A campaign has been launched to bring historic Irish boat trains back to Stranraer, just weeks after Stena Line broke the historic link between the town’s railway station and ferries to Ireland by moving to its new port at Cairnryan.
Rail passengers for Belfast now have to leave their train at Ayr and are transferred by bus for a one hour, 10 minutes coach journey over the A77 road to Cairnryan to connect with the ferry to Ireland.
Before the changeover, rail passengers went all the way to Stranraer by boat train, affectionately known to passengers and rail staff alike as ‘the Paddy’ over its 175-year history, and walked across the pier at Stranraer Harbour Station to the ferry terminal.
Stena Line says that using a coach was not its first option, especially as Stranraer Station is just seven miles away from the new Cairnryan Port.
“We are keen to get the best possible deal for our rail passengers,” said a spokeswoman. “We will continue to work with ScotRail to see if a bus connection could be made into trains at Stranraer.”
But ScotRail, which also looked at bussing passengers from Girvan, just 14 miles from Cairnryan, says that facilities at Stranraer are not up to the job and that the current coach option is the best as it connects with fast, electric trains at Ayr. Luggage restrictions mean that cyclists can no longer be accommodated with their bicycles south of Ayr, although they can still stay on the train to Stranraer and cycle the seven miles north to the new ferry port.

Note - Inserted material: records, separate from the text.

(* ===== verification/LinkedEntries.v ===== *)
(** * [makeLinkedEntries] of [porcupine/checker.go]

    The entries of a history as a doubly linked list: the loop runs from the last
    entry to the first, so the node of the last entry is allocated first and a
    return node is known when the call node that matches it is built. *)
From S2P Require Import Prelude Model Entries LinkedList.
Import Entry LinkedList.

Section LinkedEntries.
Context {V : Type}.

(** The state of the loop: the heap, the next free address, [root] and the map
    [match] from ids to return nodes. *)
Record lstate := LState {
  lheap : gmap ptr (node V);
  lbrk : ptr;
  lroot : option ptr;
  lmatch : gmap Z ptr
}.

Definition link_step (elem : entry V) (st : lstate) : option lstate :=
  let n := lbrk st in
  if decide (kind elem = returnEntry) then
    let nd := Node _ (Entry.value elem) None (id elem) None None in
    m ← insertBefore (<[n := nd]> (lheap st)) n (lroot st);
    Some (LState m (S n) (Some n) (<[id elem := n]> (lmatch st)))
  else
    let nd := Node _ (Entry.value elem) (lmatch st !! id elem) (id elem) None None in
    m ← insertBefore (<[n := nd]> (lheap st)) n (lroot st);
    Some (LState m (S n) (Some n) (lmatch st)).

Fixpoint makeLinkedEntries (entries : list (entry V)) : option lstate :=
  match entries with
  | [] => Some (LState ∅ 0 None ∅)
  | elem :: rest => st ← makeLinkedEntries rest; link_step elem st
  end.

(** ** The list that [makeLinkedEntries] builds

    The entry at address [p] is the one at position [p] of the reversed history. *)
Definition addrs (es : list (entry V)) : list ptr := reverse (seq 0 (List.length es)).

Lemma addrs_cons e es : addrs (e :: es) = List.length es :: addrs es.
Proof.
  unfold addrs. change (List.length (e :: es)) with (S (List.length es)).
  by rewrite seq_S, reverse_snoc.
Qed.

Lemma addrs_NoDup es : NoDup (addrs es).
Proof. unfold addrs. rewrite reverse_Permutation. apply NoDup_seq. Qed.

Lemma elem_of_addrs es p : p ∈ addrs es <-> p < List.length es.
Proof. unfold addrs. rewrite elem_of_reverse, elem_of_seq. lia. Qed.

(** The node of entry [e] at address [p], its [match] read off the return nodes of
    the entries after it. *)
Definition node_ok (es : list (entry V)) (p : ptr) (e : entry V) (nd : node V) : Prop :=
  value nd = Entry.value e ∧ nid nd = id e ∧
  forall q, match_ nd = Some q <->
    kind e = callEntry ∧ q < p ∧ ∃ r, reverse es !! q = Some r ∧ key r = (returnEntry, id e).

Record linked (es : list (entry V)) (st : lstate) : Prop := {
  linked_brk : lbrk st = List.length es;
  linked_root : lroot st = first (addrs es) None;
  linked_dom : forall p, is_Some (lheap st !! p) <-> p < List.length es;
  linked_list : dlist (lheap st) (addrs es);
  linked_match : forall k p, lmatch st !! k = Some p <->
    ∃ r, reverse es !! p = Some r ∧ key r = (returnEntry, k);
  linked_nodes : forall p e, reverse es !! p = Some e ->
    ∃ nd, lheap st !! p = Some nd ∧ node_ok es p e nd
}.

Lemma reverse_cons_lookup {A} (x : A) (l : list A) p y :
  reverse (x :: l) !! p = Some y <->
  (p < List.length l ∧ reverse l !! p = Some y) ∨ (p = List.length l ∧ y = x).
Proof.
  rewrite reverse_cons. rewrite lookup_app_Some, list_lookup_singleton_Some, length_reverse.
  split.
  - intros [Hp|[Hge [Hp ->]]]; [left|right].
    + split; [|done]. apply lookup_lt_Some in Hp. by rewrite length_reverse in Hp.
    + split; [lia|done].
  - intros [[Hlt Hp]|[-> ->]]; [by left|right]. split; [lia|]. split; [lia|done].
Qed.

(** The return node with a given key sits at one address. *)
Lemma reverse_key_inj (es : list (entry V)) p q e e' :
  NoDup (key <$> es) -> reverse es !! p = Some e -> reverse es !! q = Some e' ->
  key e = key e' -> p = q.
Proof.
  intros Hnd Hp Hq Hk. apply (NoDup_lookup (key <$> reverse es) p q (key e)).
  - by rewrite reverse_Permutation.
  - rewrite list_lookup_fmap, Hp. done.
  - rewrite list_lookup_fmap, Hq. simpl. by rewrite Hk.
Qed.

Lemma reverse_lookup_lt {A} (l : list A) p x : reverse l !! p = Some x -> p < List.length l.
Proof. intros Hp. apply lookup_lt_Some in Hp. by rewrite length_reverse in Hp. Qed.

(** One iteration of the loop, for either kind of entry. *)
Lemma insert_entry es st nd :
  linked es st -> next nd = None -> prev nd = None ->
  ∃ m, insertBefore (<[lbrk st := nd]> (lheap st)) (lbrk st) (lroot st) = Some m ∧
       dlist m (List.length es :: addrs es) ∧
       (forall p, is_Some (m !! p) <-> p < S (List.length es)) ∧
       (forall p nd', (<[List.length es := nd]> (lheap st)) !! p = Some nd' ->
          ∃ nd'', m !! p = Some nd'' ∧ payload nd'' = payload nd').
Proof.
  intros [Hb Hr Hdom Hl _ _] Hn Hp. rewrite Hb, Hr.
  assert (Hfresh : List.length es ∉ addrs es) by (rewrite elem_of_addrs; lia).
  destruct (insertBefore_spec (<[List.length es := nd]> (lheap st)) (List.length es)
    (addrs es) nd) as (m & Hm & Hd & Hs & Hdm); [|..|done|done|].
  - apply NoDup_cons. split; [done|apply addrs_NoDup].
  - eapply dseg_frame; [|exact Hl]. intros p Hin. rewrite lookup_insert_ne; [done|].
    by intros <-.
  - apply lookup_insert_eq.
  - exists m. split_and!; [done|done| |].
    + intros p. rewrite <- elem_of_dom, Hdm, dom_insert_L, elem_of_union,
        elem_of_singleton, elem_of_dom, Hdom. lia.
    + intros p nd' Hnd'. by eapply same_payload_lookup.
Qed.

Lemma payload_inj3 (nd nd' : node V) :
  payload nd = payload nd' -> value nd = value nd' ∧ match_ nd = match_ nd' ∧ nid nd = nid nd'.
Proof. unfold payload. naive_solver. Qed.

(** The nodes of the later entries keep their meaning. *)
Lemma node_ok_cons es e p e' nd :
  p < List.length es -> node_ok es p e' nd -> node_ok (e :: es) p e' nd.
Proof.
  intros Hp (Hv & Hi & Hm). split_and!; [done..|]. intros q. rewrite Hm.
  setoid_rewrite reverse_cons_lookup. split.
  - intros (Hk & Hq & r & Hr & Hkey). split_and!; [done..|]. exists r.
    split; [|done]. left. split; [|done]. by eapply reverse_lookup_lt.
  - intros (Hk & Hq & r & [[_ Hr]|[-> ->]] & Hkey); [|lia]. eauto.
Qed.

Lemma node_ok_payload es p e nd nd' :
  payload nd' = payload nd -> node_ok es p e nd -> node_ok es p e nd'.
Proof.
  intros (Hv & Hm & Hi)%payload_inj3. unfold node_ok. by rewrite Hv, Hm, Hi.
Qed.

(** The table of returns seen so far, after one more entry. *)
Lemma link_match es st e :
  NoDup (key <$> e :: es) -> linked es st ->
  forall k p,
    (if decide (kind e = returnEntry) then <[id e := lbrk st]> (lmatch st) else lmatch st) !! k
      = Some p <->
    ∃ r, reverse (e :: es) !! p = Some r ∧ key r = (returnEntry, k).
Proof.
  intros Hnd Hl k p. pose proof (linked_match _ _ Hl) as Hmatch.
  pose proof (linked_brk _ _ Hl) as Hb.
  assert (Hkey : forall p r, reverse es !! p = Some r -> key r ≠ key e).
  { intros q r Hp Hk. apply NoDup_cons in Hnd as [Hnin _]. apply Hnin. rewrite <- Hk.
    apply list_elem_of_fmap_2, elem_of_reverse. by eapply list_elem_of_lookup_2. }
  setoid_rewrite reverse_cons_lookup. case_decide as Hk.
  - rewrite lookup_insert_Some, Hmatch, Hb. split.
    + intros [[<- <-]|[Hne (r & Hp & Hkr)]].
      * exists e. split; [by right|]. unfold key. by rewrite Hk.
      * exists r. split; [left|done]. split; [|done]. by eapply reverse_lookup_lt.
    + intros (r & [[Hp Hrv]|[-> ->]] & Hkr).
      * right. split; [|by exists r]. intros Hid. apply (Hkey p r Hrv).
        rewrite Hkr. unfold key. by rewrite Hk, Hid.
      * left. unfold key in Hkr. injection Hkr as _ Hid. split; done.
  - rewrite Hmatch. split.
    + intros (r & Hp & Hkr). exists r. split; [left|done]. split; [|done].
      by eapply reverse_lookup_lt.
    + intros (r & [[Hp Hrv]|[-> ->]] & Hkr); [by exists r|].
      unfold key in Hkr. by injection Hkr as ? _.
Qed.

(** The payload of the node that [link_step] makes for an entry is right. *)
Lemma link_node_ok es st e :
  linked es st ->
  node_ok (e :: es) (List.length es) e
    (Node _ (Entry.value e) (if decide (kind e = returnEntry) then None else lmatch st !! id e)
       (id e) None None).
Proof.
  intros Hl. split_and!; [done..|]. intros q. simpl. case_decide as Hk.
  - rewrite Hk. split; [done|]. by intros [? _].
  - rewrite (linked_match _ _ Hl). setoid_rewrite reverse_cons_lookup.
    assert (Hc : kind e = callEntry) by (by destruct (kind e)). rewrite Hc. split.
    + intros (r & Hq & Hkr). apply reverse_lookup_lt in Hq as Hlt.
      split_and!; [done|done|]. exists r. auto.
    + intros (_ & Hlt & r & [[_ Hq]|[-> ->]] & Hkr); [eauto|lia].
Qed.

Lemma link_step_linked es st e :
  NoDup (key <$> e :: es) -> linked es st ->
  ∃ st', link_step e st = Some st' ∧ linked (e :: es) st'.
Proof.
  intros Hnd Hl. pose proof (link_match es st e Hnd Hl) as Hmp.
  pose proof (link_node_ok es st e Hl) as Hnew.
  pose proof Hl as [Hb Hr Hdom Hlist Hmatch Hnodes].
  set (mt := if decide (kind e = returnEntry) then None else lmatch st !! id e) in *.
  set (nd := Node _ (Entry.value e) mt (id e) None None) in *.
  destruct (insert_entry es st nd Hl) as (m & Hm & Hd & Hdom' & Hpay); [done..|].
  set (mp := if decide (kind e = returnEntry) then <[id e := lbrk st]> (lmatch st)
             else lmatch st) in *.
  exists (LState m (S (lbrk st)) (Some (lbrk st)) mp). split.
  - unfold link_step. unfold nd, mt in Hm. unfold mp.
    case_decide; rewrite Hm; done.
  - split; simpl.
    + by rewrite Hb.
    + by rewrite addrs_cons, Hb.
    + exact Hdom'.
    + by rewrite addrs_cons.
    + exact Hmp.
    + intros p e' [[Hp He']|[-> ->]]%reverse_cons_lookup.
      * destruct (Hnodes p e' He') as (nd1 & Hnd1 & Hok).
        destruct (Hpay p nd1) as (nd2 & Hnd2 & Hpl).
        { rewrite lookup_insert_ne; [done|lia]. }
        exists nd2. split; [done|]. apply node_ok_cons; [done|].
        by eapply node_ok_payload.
      * destruct (Hpay (List.length es) nd) as (nd2 & Hnd2 & Hpl).
        { apply lookup_insert_eq. }
        exists nd2. split; [done|]. by eapply node_ok_payload.
Qed.

Lemma makeLinkedEntries_linked es :
  NoDup (key <$> es) -> ∃ st, makeLinkedEntries es = Some st ∧ linked es st.
Proof.
  induction es as [|e es IH]; intros Hnd.
  - eexists. split; [done|]. split; simpl; try done.
    + intros p. rewrite lookup_empty. split; [intros [? ?]; done|lia].
    + intros k p. rewrite lookup_empty. split; [done|]. by intros (r & ? & _).
  - destruct IH as (st & Hst & Hl); [by apply NoDup_cons in Hnd as [_ ?]|].
    destruct (link_step_linked es st e Hnd Hl) as (st' & Hst' & Hl').
    exists st'. simpl. rewrite Hst. done.
Qed.

End LinkedEntries.
Arguments lstate V : clear implicits.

Richard Carr, business manager of the Stranraer Ayr Line Support Association, which fears that the loss of 70,000 ferry passengers annually to the Stranraer railway could sound the death knell of the line, said: “It is ludicrous to bus passengers over 40 miles from Ayr when the train continues almost empty to Stranraer. All we need is a short bus link from Stranraer to the new port at Cairnryan and ‘the Paddy’ can make a comeback. There are also opportunities for through trains for Edinburgh as well as from other parts of the United Kingdom. Rail passengers to Ireland must not be sold short and we need to keep our railway in Stranraer for jobs, for local people and also because of its Irish links over the last 175 years.”
Until 1991, Stranraer had a through sleeper, rail service to and from London, while through boast trains to Newcastle were withdrawn in 2008.
Strantraer Councillor Willie Scobie says that the route has far more potential than is being used currently.
He said: “This railway has long associations with traffic to and from Ireland and we want to see passengers having the best, possible experience. The new ferry service is excellent, but it would be even better if ‘the Paddy’ boat train were to be restored with a coach connection from Stranraer.”
Stena Line says that it is continuing to talk to ScotRail, Network Rail, local transport body Swestrans and Transport Scotland to resolve the issue.
In the meantime it has placed a luxury coach on the route to ensure that rail passengers to and from Ireland enjoy as comfortable a journey as possible to and from its new ferries at Cairnryan.